× The internal search function is temporarily non-functional. The current search engine is no longer viable and we are researching alternatives.
As a stop gap measure, we are using Google's custom search engine service.
If you know of an easy to use, open source, search engine ... please contact support@midrange.com.



> A simple feature comparison.  In WIN32 a mutex name can be up to MAX_PATH
> length.  I think that is 400 characters.  On POSIX on the 400, I think the
> max length of the name is 16 characters counting the null term.

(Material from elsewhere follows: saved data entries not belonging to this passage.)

(** The filter callback of [matchedItems]. *)
Definition isCandidate (keyword : string) (item : ListItem) : bool :=
  let trigger := JS.toLowerCase (trigger item) in
  let title := JS.toLowerCase (title item) in
  let subtitle := JS.toLowerCase (subtitle item) in
  JS.includes trigger keyword || JS.includes title keyword ||
  JS.includes subtitle keyword.

(** The comparator handed to [sort] in [matchedItems]. *)
Definition compareFn (keyword : string) (a b : ListItem) : Z :=
  let aExactMatch := String.eqb (JS.toLowerCase (trigger a)) keyword in
  let bExactMatch := String.eqb (JS.toLowerCase (trigger b)) keyword in
  if aExactMatch && negb bExactMatch then (-1)%Z
  else if negb aExactMatch && bExactMatch then 1%Z
  else
    let aStartsWith := JS.startsWith (JS.toLowerCase (trigger a)) keyword in
    let bStartsWith := JS.startsWith (JS.toLowerCase (trigger b)) keyword in
    if aStartsWith && negb bStartsWith then (-1)%Z
    else if negb aStartsWith && bStartsWith then 1%Z
    else 0%Z.

(** The computed property [matchedItems], as a function of the two refs it
    reads. *)
Definition matchedItems (listItems : list ListItem) (searchKeyword : string)
  : list ListItem :=
  if negb (JS.truthy searchKeyword) then []
  else
    let keyword := JS.toLowerCase searchKeyword in
    JS.sort (compareFn keyword) (filter (isCandidate keyword) listItems).

(** The keys [handleKeydown] distinguishes; any other key falls through its
    [switch]. *)
Inductive Key : Type := ArrowDown | ArrowUp | Enter | Escape | OtherKey.

(** The component's refs, the two scoped resources it acquires (the
    [keydown] listener on [document] and the pending [setTimeout], held with
    the milliseconds left until it fires) and the host calls made so far,
    oldest first. *)
Record State : Type := mkState {
  listItems : list ListItem;
  searchKeyword : string;
  selectedIndex : Z;
  keydownListener : bool;
  pendingTimeout : option nat;
  hostCalls : list HostCall
}.

(** The state [setup] creates: [ref([])], [ref('')], [ref(0)]. *)
Definition initial : State := mkState [] "" 0 false None [].

Definition candidates (st : State) : list ListItem :=
  matchedItems (listItems st) (searchKeyword st).

Definition set_selectedIndex (i : Z) (st : State) : State :=
  mkState (listItems st) (searchKeyword st) i
          (keydownListener st) (pendingTimeout st) (hostCalls st).

Definition call (cs : list HostCall) (st : State) : State :=
  mkState (listItems st) (searchKeyword st) (selectedIndex st)
          (keydownListener st) (pendingTimeout st) (hostCalls st ++ cs).

(** [copySelectedItem]. A negative index passes the guard and reads
    [undefined] from the array, so that [selectedItem.data] throws before any
    host call is made. *)
Definition copySelectedItem (st : State) : State :=
  let n := Z.of_nat (List.length (candidates st)) in
  if ((n >? 0) && (selectedIndex st <? n))%Z then
    if (selectedIndex st <? 0)%Z then st
    else
      match nth_error (candidates st) (Z.to_nat (selectedIndex st)) with
      | Some selectedItem =>
          call [CopyText (data selectedItem); HideMainWindow; OutPlugin] st
      | None => st
      end
  else st.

You're talking about the name that's printed when debugging?  (That's the
bit that's limited to 16 bytes on the iSeries)   It has no size limit in
either Linux or BSD.  If you can allocate enough memory to store the
string, you can use it.  At any rate, it's a whole lot more than 400
bytes.


> Now I dont know how things are done in POSIX, but in WIN32 when I have
> to assign a name that will never clash with another on the system, I
> create a guid ( 16 bytes ) and convert the hex to character ( 32
> characters ).  Then as I need more names that are offshoots of the base
> name, I just add on a few more characters. Works out pretty well.  Not
> minding being proved wrong, I dont know how that is done in POSIX/LINUX.

The name isn't used to differentiate mutexes in POSIX, it's just used for
debugging.  A "mutex id" is used to differentiate them (the mutex id is a
4-byte integer assigned by the system)

To me it makes a whole lot more sense to have the system assign the ID
when it's important that it be kept unique.  Having to come up with a
unique string doesn't make much sense to me, but it may be because the
early versions of Windows didn't have "real" multitasking, and
therefore there were no process ids, thread ids, etc.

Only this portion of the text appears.